Jane Weese served lunch and ate with them on the small glassed-in porch on the east side of the house, on the side opposite the study where Tom Brower lay on his hospital bed. Jane was in her late sixties, a woman with a small head, a large cushiony body, a sweet vague manner, and a large, primitive-looking hearing aid.

“I would never know you were in the house,” she said. “Such a quiet little boy I never saw. And toward the end you took to following me. I’d look around and you’d be there, and you’d smile just a little bit. My land, we had a time getting you to smile. Once I reached too quick to pat your head, and you scroonched right down into a little ball with your arms around your head. It made me cry to see a little child like that.”

Sid looked over to Paula and saw the tears in her eyes. “Cut it out!” he said.

“I can’t help it. You should be a terrible person now, according to all the books.”

“Books!” Jane Weese said with a sniff. “I had an aunt crippled up all her life from a stepmother lambasting her with stove wood when she was a little thing, and a sweeter dear person her whole life long you never saw.”

“I wouldn’t say my childhood did me much good,” Sid said.

“Do you mind if I watch you carefully and see what it did to you?” Paula asked.

“Be my guest.”

“I’ll watch you for a limited time.
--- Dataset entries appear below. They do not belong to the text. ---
Lemma safe_log s pos t :
  marks_inv priv s → log_inv s → a_txns s !! pos = Some t → t_stage t = Answered →
  log_inv (txn_safe priv s pos t).
Proof.
  intros Hi Hl Hp Hst. pose proof (mi_txns _ _ Hi t (list_elem_of_lookup_2 _ _ _ Hp)) as Hw.
  unfold txn_safe.
  destruct (uninherit_spec priv (t_local t) (a_fd s) (a_txns s) t (mi_fd _ _ Hi) Hw eq_refl)
    as (ret & l' & ctx' & -> & Hc).
  destruct (uninherit_fields priv _ _ _ _ _ Hc) as (E1 & _ & E3 & E4).
  apply (log_replace s pos t); try done.
  destruct Hc as [| | | | |? ? ? ? ? Hod]; cbn; intros Hnz; right; try done.
  by rewrite decide_False by done.
Qed.

(** What a brick says it did it did. *)
Lemma honest_spec l results did i :
  honest l results did i = true →
  (bget did i = true → bget (l_pre_op l) i = true) ∧
  (bget (l_pre_op l) i = true → bget did i = false → ¬ fully l results i).
Proof.
  unfold honest, fully, ret_of. intros [H1 H2]%andb_true_iff. split.
  - intros Hd. rewrite Hd in H1. done.
  - intros Hp Hd Hf. rewrite Hp, Hd, bool_decide_eq_true_2 in H2 by done. done.
Qed.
About forty years.”

“What’s going on around here?” Jane asked.

“Aren’t these little hot rolls delicious?” Paula said. “Jane makes them three times a week.”

“Very very good,” Sid said.

Paula tilted her head. She got up quickly. “Dr. Marriner. Don’t save anything for me, Jane. I’ve had enough, really.” She hurried off. He looked out and saw a portly man getting out of a red sports car in the driveway.
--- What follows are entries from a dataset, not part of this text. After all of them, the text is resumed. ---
(** Calls to the children of [l], when all are idle. *)
Lemma put_true_at flock kind l n cs :
  idle n cs → ∃ cs', put_winds ((λ i, the_wind flock i kind) <$> true_at l (seq 0 n)) cs = Some cs' ∧
    calls_ok n flock kind cs' ∧
    ∀ i, call_at cs' i = if decide ((i < n)%nat ∧ bget l i = true) then Sent (the_wind flock i kind) else Idle.
Proof.
  intros [Hl Hc]. destruct (put_winds_spec flock kind (true_at l (seq 0 n)) cs) as (cs' & E & Hl' & Hall).
  { apply NoDup_filter, NoDup_seq. }
  { intros i [Hi _]%true_at_seq. rewrite call_at_lookup by lia. by rewrite Hc. }
  assert (∀ i, call_at cs' i =
    if decide ((i < n)%nat ∧ bget l i = true) then Sent (the_wind flock i kind) else Idle) as Hcs.
  { intros i. rewrite Hall, Hc. destruct (decide (i ∈ _)) as [Hi|Hi]; rewrite true_at_seq in Hi; case_decide; tauto. }
  exists cs'. split; [done|]. split; [|done]. split; [lia|]. intros i. rewrite Hcs. by case_decide.
Qed.

(** ** Phases *)

Record static (n : nat) (k : afr_lock_t) : Prop := {
  st_up : length (k_child_up k) = n; st_some_up : 0 < cnt (bget (k_child_up k)) n;
  st_locked : length (k_locked_nodes k) = n; st_int : length (k_int_locked_nodes k) = n;
  st_eager : k_eager_lock_on k = false ∧ ∀ i, bget (k_eager_lock k) i = false;
  st_type : l_type (k_flock k) = F_WRLCK;
}.

(** [p] is a set of children below [n]. *)
Definition below (n : nat) (p : nat → bool) (i : nat) : bool := bool_decide (i < n)%nat && p i.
Jane Weese peered amiably at him and said, “That girl has been more like a granddaughter to Tom. In this year—more than a year—that she’s been here, she’s sat in there jabbering with him for hours on end. When he was up to it.” She sighed wistfully. “I was never that kind of company for Tom. They talk about deep things. You know?”

“She’s very intelligent.”

“You didn’t grow up to look like I guessed you would, Sid. You had a sweet little face. The most terrible thing in the world is when you were all alone, you couldn’t find your way back to us. I think of that a lot. It would have made all the difference to Tom. Years went by without a laugh out loud in this house, except maybe me and somebody bringing something to the door. Did you have enough to eat?”

“Yes, thank you.”

She cleared the table. He looked out and saw Paula talking to the doctor as he got into the car. When the doctor drove away, Sid met Paula at the front door as she came in. She said that Tom wanted to talk to both of them. They went in. He sat on the window seat, Paula on the straight chair beside the foot of the bed.
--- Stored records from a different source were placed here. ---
Lemma nonblocking_cbk_good r e :
  calls_ok n (k_flock k) WNonblocking cs → k_stage k = LkLocking → k_lock_cbk k = PostNonblocking →
  k_lock_op_ret k = -1 → (∀ i, bget (k_locked_nodes k) i = true → pending cs i = false) →
  k_call_count k = cnt (pending cs) n → k_lock_count k = cnt (bget (k_locked_nodes k)) n →
  k_expected k = cnt (bget (k_child_up k)) n → k_int_lock_count k = 0 → r = 0 ∨ r = -1 → e ≠ ENOSYS →
  good_outcome n k f (<[i := Idle]> cs) (budget n k cs) (λ j, if decide (j = i) then held_if (bool_decide (r = 0)) else cls k cs j)
    (afr_nonblocking_inodelk_cbk n i r e k f).
Proof using Hs Hpi.
  intros Hok St Cb Re Lp Cc Lc Ex Ic Hr He. pose proof (pending_lt cs i Hpi) as Hlt. rewrite (proj1 Hok) in Hlt.
  assert (bget (k_locked_nodes k) i = false) as Hli.
  { destruct (bget (k_locked_nodes k) i) eqn:E; [|done]. rewrite (Lp i E) in Hpi. done. }
  destruct (nonblocking_answer_spec r e Hlt Hli Lc Hr He) as (k1 & E1 & Hs1 & Lc1 & Hl1 & F1 & St1 & Cb1 & Re1 & Cc1 & Up1 & Ex1 & Ic1).
  unfold afr_nonblocking_inodelk_cbk. rewrite E1. cbv zeta. set (k2 := set_counts k1 _ _ _).
  assert (static n k2) as Hs2 by (unfold k2; destruct k1; by destruct Hs1).
  assert (k_locked_nodes k2 = k_locked_nodes k1 ∧ k_flock k2 = k_flock k ∧ k_stage k2 = LkLocking ∧
    k_lock_cbk k2 = PostNonblocking ∧ k_lock_op_ret k2 = -1 ∧ k_call_count k2 = k_call_count k - 1 ∧
    k_lock_count k2 = k_lock_count k1 ∧ k_expected k2 = cnt (bget (k_child_up k2)) n ∧ k_int_lock_count k2 = 0)
    as (E2 & F2 & St2 & Cb2 & Re2 & Cc2 & Lc2 & Ex2 & Ic2).
  { unfold k2. destruct k1; cbn in *. by rewrite Up1, Ex1, Cc1, Ex, Re1, Ic1, F1, St1, Cb1. }
  assert (budget n k cs = 3 * n + 2)%nat as Hbud by (unfold budget; by rewrite St, Cb, (asks_pending (k_flock k) cs i)).
  rewrite Cc1. destruct (decide (k_call_count k - 1 = 0)) as [Hd|Hd].
  - assert (idle n (<[i := Idle]> cs)) as Hi.
    { eapply idle_insert; [done|]. apply last_pending; [apply Hok|done|lia]. }
    eapply good_ext; [done| |apply Nat.eq_le_incl; symmetry; exact Hbud|apply (answered_good k2 _ Hs2 Hi St2 Cb2 Re2)];
      [|by rewrite Lc2, E2, Lc1|done|done].
    intros j. cbn beta. rewrite E2, Hl1. destruct (decide (j = i)); [done|]. rewrite cls_idle; [|apply last_pending; [apply Hok|done|lia]|done].
    unfold got. by rewrite St, Cb.
  - exists k2, [], (<[i := Idle]> cs). split; [done|]. split; [done|]. split; [done|]. split; [done|].
    pose proof (pending_count cs i (proj1 Hok) Hpi) as Hcp. split; [|split].
    + apply PAcquire; try done.
      * rewrite F2. by apply calls_insert.
      * intros j. rewrite E2, Hl1, pending_insert by done. destruct (decide (j = i)) as [Hj|Hj];
          [intros _; subst; by rewrite bool_decide_eq_true_2, andb_false_r|].
        intros Hb. by rewrite (Lp j Hb).
      * lia.
      * pose proof (cnt_ge0 (pending (<[i := Idle]> cs)) n). lia.
      * by rewrite Lc2, E2, Lc1.
    + intros j. assert (got k2 j = bget (k_locked_nodes k1) j) as Hg by (unfold got; by rewrite St2, Cb2, E2).
      destruct (decide (j = i)) as [Hj|Hj].
      * subst j. unfold cls. rewrite call_at_insert, decide_True by (done || (rewrite (proj1 Hok); lia)).
        by rewrite Hg, Hl1, decide_True.
      * apply cls_other; [done|done|]. rewrite Hg, Hl1, decide_False by done. unfold got. by rewrite St, Cb.
    + rewrite Hbud. unfold budget. rewrite St2, Cb2. cbn [length]. destruct (existsb asks _); lia.
Qed.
Tom worked the control buttons and elevated the upper half of his body a few inches. “I find it oddly distasteful to talk melodrama,” he said with a withered grin. “As if it were a kind of vulgarity. As I told you before, my boy, I realize that you have come to see me at some risk to your life. Mr. Fergasson has patiently educated me about such risks in our culture, and conquered my disbelief. We had discussed it. The hoodlum empire wishes you dead, for trivial reasons. They did not find you in Houston, so we can say they could not and did not trace you from there to here. And there has been
no flaw in our security. Aside from the three of us and Fergasson, no one in Bolton knows of your lurid situation. There is an intrinsic interest in the long lost grandson rushing to the death bed. But no paper will cover it. We have no town newspaper or radio station. Somehow everyone gets to know everything anyway. If you act furtive, my boy, it will excite speculation. I think you should be a very plausible unremarkable fellow from Texas. Nobody in Bolton knows that you ever married, and nobody knows that you ever lived in Florida. So I rather think you would be safe right here indefinitely. Do you agree?”

“It makes sense. If they could have traced me back to you, they would have come looking here two and a half years ago. How do we know they didn’t though?”

“Because nobody could come into this town and find out anything without sticking out like a sore thumb. Gossip is this town’s industry, hobby and recreation. It always has been.”